Aude Bouquine

Blog littéraire

C’est certainement la chronique la plus difficile à écrire cette année, et sûrement celle que je ne m’attendais pas à devoir écrire… Tout d’abord, parce qu’entre les éditions Cosmopolis et moi, c’est une grande histoire d’amour depuis le début : j’ai une très grosse partie de leurs publications dans ma bibliothèque. Ensuite, parce que si vous me suivez, vous savez que j’ai lu le tout premier tome de la série Daniel Magne/Lisa Heslin cet été (« Colère noire ») parce que j’avais adoré « Du poison dans la tête » et que je voulais absolument connaître la genèse de cette rencontre. Par ces deux romans de Jacques Saussey, j’ai été conquise… Tellement conquise que j’ai acheté toute la série mettant en scène ces deux protagonistes. 

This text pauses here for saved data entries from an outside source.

Lemma answered_request_renders_witness :
  @answered (host (Some annotating)) [("file", ship)] (arrival annotating)
            ship annotating detections (departure annotating ship) /\
  @searchable (host (Some annotating))
              (@result_dir_of (host (Some annotating)) ship)
              (world (departure annotating ship)) /\
  exists ctx,
    @predict (host (Some annotating)) [("file", ship)] (arrival annotating)
    = (Ok (Rendered "result.html" ctx), departure annotating ship) /\
    status_code (Rendered "result.html" ctx) = 200%Z.
Proof.
  assert (Hanswered :
            @answered (host (Some annotating)) [("file", ship)]
                      (arrival annotating) ship annotating detections
                      (departure annotating ship)).
  { answered_by_running. }
  assert (Hsearch :
            @searchable (host (Some annotating))
                        (@result_dir_of (host (Some annotating)) ship)
                        (world (departure annotating ship))).
  { right. eexists. run. }
  split; [exact Hanswered|]. split; [exact Hsearch|].
  exact (@answered_request_renders (host (Some annotating)) _ _ _ _ _ _
           Hanswered Hsearch).
Defined.

End more_on_refhost.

« Cinq doigts sous la neige » est un one-shot, il ne reprend donc pas ces personnages récurrents. Mais c’était le dernier Saussey, et c’était la nouvelle sortie de Cosmopolis, donc j’y suis allée les yeux fermés, presque en courant pour l’acheter le jour J. Cette chronique n’est que le reflet de mon propre ressenti de lecture, elle n’engage que moi, inutile de sortir le panier de tomates ou de m’attendre au coin de la rue avec une batte de base-ball. D’autres blogueurs en parlent également et de manière très positive, évoquant l’atmosphère anxiogène de ce roman, puisqu’il se passe lors d’une tempête de neige, dans une maison coupée du monde. 

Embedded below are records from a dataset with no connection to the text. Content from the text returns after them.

(** * PulseStream-Connect: the setup-instructions modal

    A shallow embedding of the two revisions of [InstructionsModal] found in
    the repository:

    - [Modal]   : components/InstructionsModal.tsx, one [InstructionStep] and
                  one [CodeBlock] per command;
    - [Part000] : the unnamed revision, one [CodeBlock] for the server and one
                  for the client, each holding a block of joined lines.

    Three layers are modelled:

    - [JS]        : the values a [CodeBlock] receives as [children] and the
                    conversions the handlers apply to them;
    - [CopyState] : one [CodeBlock] instance together with the browser
                    resources its handler touches (clipboard promises, timers,
                    clock), as a deterministic step function over events;
    - [Dom]       : the rendered element tree with React's bubbling of click
                    events.

    Strings are sequences of 8-bit characters; the command templates and the
    addresses substituted into them are ASCII. *)

From Stdlib Require Import String Ascii List PeanoNat NArith Bool Lia.
Import ListNotations.
Local Open Scope string_scope.
Local Open Scope N_scope.
Local Set Warnings "-register-all".

(* ------------------------------------------------------------------ *)
(** ** Strings *)

Module Str.

(** Characters that cannot be written inside a literal. *)
Definition dq : string := String (ascii_of_nat 34) EmptyString.
Definition nl : string := String (ascii_of_nat 10) EmptyString.

(** [Array.prototype.join] on strings. *)
Fixpoint join (sep : string) (l : list string) : string :=
  match l with
  | [] => EmptyString
  | [x] => x
  | x :: rest => x ++ sep ++ join sep rest
  end.

(** [String.prototype.includes]: [x] occurs in [s] at some offset. *)
Fixpoint includes (x s : string) : bool :=
  prefix x s ||
  match s with
  | EmptyString => false
  | String _ s' => includes x s'
  end.

Definition Substring (x s : string) : Prop :=
  exists a b, s = a ++ x ++ b.

Definition isEmpty (s : string) : bool :=
  match s with EmptyString => true | _ => false end.

End Str.

(* ------------------------------------------------------------------ *)
(** ** JavaScript values reaching [CodeBlock] as [children]

    [React.ReactNode] restricted to the kinds the two handlers tell apart:
    the empty values, booleans, strings and arrays.  Numbers and elements are
    never passed by the modal and are left out. *)

Module JS.

Inductive ReactNode : Type :=
| RUndefined
| RNull
| RBool (b : bool)
| RStr (s : string)
| RArr (items : list ReactNode).

(** [!!v] *)
Definition truthy (v : ReactNode) : bool :=
  match v with
  | RUndefined | RNull => false
  | RBool b => b
  | RStr s => negb (Str.isEmpty s)
  | RArr _ => true
  end.

Definition isArray (v : ReactNode) : bool :=
  match v with RArr _ => true | _ => false end.

(** [String(v)]; an array is converted by joining with a comma, and inside a
    join [undefined] and [null] give the empty string. *)
Fixpoint toString (v : ReactNode) : string :=
  match v with
  | RUndefined => "undefined"
  | RNull => "null"
  | RBool true => "true"
  | RBool false => "false"
  | RStr s => s
  | RArr items =>
      Str.join ","
        (map (fun e => match e with
                       | RUndefined | RNull => EmptyString
                       | _ => toString e
                       end) items)
  end.

(** [v.join(sep)] for an array [v] (the empty string otherwise: the handlers
    only call it behind [Array.isArray]). *)
Definition joinWith (sep : string) (v : ReactNode) : string :=
  match v with
  | RArr items =>
      Str.join sep
        (map (fun e => match e with
                       | RUndefined | RNull => EmptyString
                       | _ => toString e
                       end) items)
  | _ => EmptyString
  end.

(** The text React puts in the DOM for [{children}]: empty values and
    booleans render nothing, arrays render their items in sequence. *)
Fixpoint displayed (v : ReactNode) : string :=
  match v with
  | RUndefined | RNull | RBool _ => EmptyString
  | RStr s => s
  | RArr items => String.concat EmptyString (map displayed items)
  end.

End JS.

(* ------------------------------------------------------------------ *)
(** ** One [CodeBlock] instance and the browser around it *)

Module CopyState.
Import JS.

(** What the copy button shows: [{copied ? 'Copied!' : <ClipboardIcon />}]. *)
Inductive Label : Type := ShowsCopied | ShowsIcon.

Record Instance : Type := mkInstance {
  children  : ReactNode;      (* the prop of the current render *)
  copied    : bool;           (* useState(false) *)
  mounted   : bool;           (* still in the component tree *)
  now       : N;              (* clock, in milliseconds *)
  timers    : list N;         (* deadlines of pending setTimeout callbacks *)
  pending   : list string;    (* payloads of unsettled writeText promises *)
  writes    : list string;    (* every writeText call made, oldest first *)
  clipboard : option string;  (* text of this instance's last fulfilled write *)
  unhandled : nat;            (* rejections no handler was attached to *)
  stale     : nat             (* setCopied calls made after unmount *)
}.

Definition init (c : ReactNode) : Instance :=
  mkInstance c false true 0 [] [] [] None 0 0.

Definition label (s : Instance) : Label :=
  if copied s then ShowsCopied else ShowsIcon.

(** [setCopied(v)].  React drops an update addressed to an instance that is
    no longer mounted; the call is counted. *)
Definition setCopied (v : bool) (s : Instance) : Instance :=
  if mounted s
  then mkInstance (children s) v (mounted s) (now s) (timers s) (pending s)
                  (writes s) (clipboard s) (unhandled s) (stale s)
  else mkInstance (children s) (copied s) (mounted s) (now s) (timers s)
                  (pending s) (writes s) (clipboard s) (unhandled s)
                  (S (stale s)).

Je ne vais pas tourner autour du pot trop longtemps : je n’ai strictement rien aimé dans ce récit. D’abord, je n’ai pas retrouvé l’écriture de Jacques Saussey dans sa délicatesse et son élégance. J’ai même été très surprise par la vulgarité de certaines phrases. Ensuite, je n’ai pas trouvé le message fort qu’il y avait par exemple dans « Du poison dans la tête », qui traitait des violences morales faites aux femmes. J’ai été excédée au possible de retrouver encore un écrivain comme personnage central, déballant les affres de son métier par le menu, sa façon de travailler, ses angoisses et ses innombrables succès. Je n’incombe pas cet état de fait à Jacques Saussey, sans doute une erreur de programmation dans une époque où tout le monde a l’air de vouloir parler de la même chose au même moment. 

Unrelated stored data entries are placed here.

(** For a path without separator, and a parent object and a child object
    that are two live objects, attach followed by detach returns, leaves
    in the slot the value it held before, and leaves no bookkeeping field
    on the child's object. *)
Lemma attach_detach_plain_restores parent child pn cn a lp lc op oc w :
  w_nodes w !! parent = Some pn ->
  w_nodes w !! child = Some cn ->
  prop_get (n_props cn) "attach" = VStr a ->
  Str.includes Str.dash a = false ->
  n_object pn = VRef lp -> n_object cn = VRef lc -> lp <> lc ->
  w_heap w !! lp = Some op -> w_heap w !! lc = Some oc ->
  exists w',
    (attach L parent child ;;; detach L parent child) w = Ret () w' /\
    get (w_heap w') (VRef lp) a = get (w_heap w) (VRef lp) a /\
    exists oc', w_heap w' !! lc = Some oc' /\
                o_fields oc' !! "__previousAttach" = None.
Proof.
  intros Hp Hc Ha Hplain Hop Hoc Hne Hlp Hlc.
  set (prev := obj_get op a).
  set (h1 := <[lc := obj_set oc "__previousAttach" prev]> (w_heap w)).
  set (h2 := <[lp := obj_set op a (VRef lc)]> h1).
  assert (Hatt : attach L parent child w = Ret () (with_heap h2 w)).
  { unfold attach, bind, getNode. rewrite Hp, Hc, Ha.
    rewrite (INDEX_REGEX_plain _ Hplain). unfold ret, readH, writeH.
    rewrite Hop, Hoc.
    rewrite (resolve_plain (w_heap w) (VRef lp) a prev Hplain)
      by (simpl; by rewrite Hlp).
    cbn [r_root r_key]. simpl. rewrite Hlp, Hlc. simpl.
    rewrite lookup_insert_ne by done. by rewrite Hlp. }
  set (h3 := <[lp := obj_set (obj_set op a (VRef lc)) a prev]> h2).
  set (h4 := <[lc := obj_delete (obj_set oc "__previousAttach" prev) "__previousAttach"]> h3).
  assert (H2lp : h2 !! lp = Some (obj_set op a (VRef lc))).
  { unfold h2. by rewrite lookup_insert_eq. }
  assert (H2lc : h2 !! lc = Some (obj_set oc "__previousAttach" prev)).
  { unfold h2, h1. rewrite lookup_insert_ne by done. by rewrite lookup_insert_eq. }
  assert (H3lc : h3 !! lc = Some (obj_set oc "__previousAttach" prev)).
  { unfold h3. by rewrite lookup_insert_ne. }
  assert (Hdet : detach L parent child (with_heap h2 w) = Ret () (with_heap h4 w)).
  { assert (Hp2 : w_nodes (with_heap h2 w) !! parent = Some pn) by exact Hp.
    assert (Hc2 : w_nodes (with_heap h2 w) !! child = Some cn) by exact Hc.
    assert (Hw4 : with_heap h4 w = with_heap h4 (with_heap h3 (with_heap h2 w)))
      by reflexivity.
    rewrite Hw4. clear Hw4.
    assert (Hh2 : w_heap (with_heap h2 w) = h2) by reflexivity.
    set (w2 := with_heap h2 w) in *.
    unfold detach, bind, getNode. rewrite Hp2, Hc2, Ha.
    unfold ret, readH, writeH. rewrite Hop, Hoc, Hh2.
    rewrite (resolve_plain h2 (VRef lp) a (VRef lc) Hplain)
      by (simpl; by rewrite H2lp, obj_get_set).
    cbn [r_root r_key get put]. rewrite Hh2, H2lc, obj_get_set, Hh2, H2lp.
    fold h3. cbn [w_heap with_heap del]. by rewrite H3lc. }
  exists (with_heap h4 w). split_and!.
  - unfold bind. by rewrite Hatt, Hdet.
  - simpl. unfold h4, h3. rewrite lookup_insert_ne by done.
    rewrite lookup_insert_eq, Hlp. by rewrite obj_get_set.
  - eexists. simpl. unfold h4. rewrite lookup_insert_eq. split; [done|].
    simpl. apply lookup_delete_eq.
Qed.

End AttachDetach.

(** The array slot [points-0].  The attach creates the array.  With a
    child without settor (a material) the detach puts [undefined] back in
    element 0; the array itself stays.  With a child with a settor (a
    vector) the detach writes to ["0"] of the parent object instead and
    element 0 still holds the child. *)
Lemma attach_detach_array_slot :
  get (w_heap (slotted (VStr "points-0") (Obj Three.Material ∅ None))) (VRef 0) "points"
    = inr VUndef /\
  walk (w_heap (round_trip (slotted (VStr "points-0") (Obj Three.Material ∅ None))))
       (VRef 0) ["points"; "0"] = inr VUndef /\
  isArray (w_heap (round_trip (slotted (VStr "points-0") (Obj Three.Material ∅ None))))
          (VRef 3) = true /\
  walk (w_heap (round_trip (slotted (VStr "points-0") (Obj Three.Vector2 ∅ None))))
       (VRef 0) ["points"; "0"] = inr (VRef 2) /\
  (o_fields <$> w_heap (round_trip (slotted (VStr "points-0") (Obj Three.Vector2 ∅ None)))
                !! 0)
    = Some {["slot" := VNum 7; "points" := VRef 3; "0" := VUndef]}.
Proof. split_and!; vm_compute; reflexivity. Qed.

(** A function descriptor: the detach calls, on the child's object, the
    callback the attach function returned; what the slot holds afterwards
    is what that callback leaves there. *)
Lemma attach_detach_function_delegates :
  w_log (round_trip (slotted (VFun (Closure 0)) (Obj Three.Material ∅ None)))
    = [EvCall (Closure 0) VUndef [VRef 0; VRef 2];
       EvCall (Closure 1) (VRef 2) [VRef 0; VRef 2]] /\
  get (w_heap (round_trip (slotted (VFun (Closure 0)) (Obj Three.Material ∅ None))))
      (VRef 0) "slot" = inr VUndef /\
  w_log (round_trip (slotted (VFun (Closure 2)) (Obj Three.Material ∅ None)))
    = [EvCall (Closure 2) VUndef [VRef 0; VRef 2];
       EvCall (Closure 3) (VRef 2) [VRef 0; VRef 2]] /\
  get (w_heap (round_trip (slotted (VFun (Closure 2)) (Obj Three.Material ∅ None))))
      (VRef 0) "slot" = inr (VRef 2).
Proof. split_and!; vm_compute; reflexivity. Qed.

(** * Further properties of the code *)

(** ** Strings: [split] and the index pattern *)

Section Strings.

Implicit Types (s p d : string) (c a : ascii) (l : list string).

Lemma append_cons a s p : String a s +:+ p = String a (s +:+ p).
Proof. reflexivity. Qed.

Lemma append_nil s : EmptyString +:+ s = s.
Proof. reflexivity. Qed.

Lemma split_cons_inv c s : exists seg rest, Str.split c s = seg :: rest.
Proof.
  destruct (Str.split c s) as [|seg rest] eqn:E; [|eauto].
  by destruct (split_not_nil c s).
Qed.

Lemma join_cons c seg l :
  l <> [] -> Str.join c (seg :: l) = seg +:+ String c (Str.join c l).
Proof. by destruct l. Qed.

Lemma join_snoc c l d :
  l <> [] -> Str.join c (l ++ [d]) = Str.join c l +:+ String c d.
Proof.
  induction l as [|seg l IH]; [done|]. intros _.
  destruct l as [|seg' l]; [reflexivity|].
  change ((seg :: seg' :: l) ++ [d]) with (seg :: ((seg' :: l) ++ [d])).
  rewrite join_cons by (simpl; discriminate). rewrite IH by discriminate.
  rewrite (join_cons c seg (seg' :: l)) by discriminate.
  generalize (Str.join c (seg' :: l)). intros t. clear.
  induction seg as [|x seg IHs]; [reflexivity|].
  by rewrite !append_cons, IHs.
Qed.

Lemma ascii_eqb_true a c : Ascii.eqb a c = true -> a = c.
Proof. apply Ascii.eqb_eq. Qed.

Lemma split_app_dash c p d :
  Str.includes c d = false ->
  Str.split c (p +:+ String c d) = Str.split c p ++ [d].
Proof.
  intros Hd. induction p as [|a p IH];
    rewrite ?append_nil, ?append_cons; simpl.
  - rewrite Ascii.eqb_refl. by rewrite (split_plain c d Hd).
  - rewrite IH. destruct (Ascii.eqb a c); [done|].
    by destruct (split_cons_inv c p) as (seg & rest & ->).
Qed.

Parlons justement de ce personnage, Marc Torres, reclus dans son chalet vosgien, surveillant contraint d’une bande d’adolescents en pleine crise d’hormones qui ne pense qu’à picoler ou à se droguer. Aucune des réactions, des paroles ou des actes de Torres ne m’ont semblé crédibles. À aucun moment, je n’ai pu m’attacher à ce personnage ni croire une seconde à ses décisions prises en dépit du bon sens. Je n’ai pas adhéré non plus au fait de laisser supposer que, sous la proie d’un stress intense, on puisse faire autant d’âneries en une seule nuit. Pour un écrivain, j’ai envie de dire que le personnage de Marc Torres a deux neurones et une absence totale de discernement et de réflexion. D’ailleurs, sa relative sévérité à l’encontre de son fils en début de roman prouve bien qu’un câble a littéralement grillé dans son cerveau cette nuit-là. Je n’ai ressenti aucune émotion, ni pour l’écrivain, ni pour les ados, ni pour les parents venus récupérer leur progéniture le lendemain de la fameuse nuit quand l’un manquait à l’appel. Je n’ai pas compris non plus ce que venaient faire là les chapitres consacrés aux militaires crapahutant dans la neige sous la direction d’un type givré du cerveau qui ne fonctionne qu’à la haine gratuite, à part peut-être pour lancer un débat sur le monde militaire. La place accordée à la présence de ces militaires n’est pas suffisamment développée pour avoir pu prendre la mesure de l’utilité de ces scènes dans le roman. L’atmosphère supposée anxiogène n’est pas arrivée jusqu’à moi, je n’ai éprouvé ni peur ni angoisse. Même la fin n’a eu aucun effet puisque je l’ai vue venir à des kilomètres.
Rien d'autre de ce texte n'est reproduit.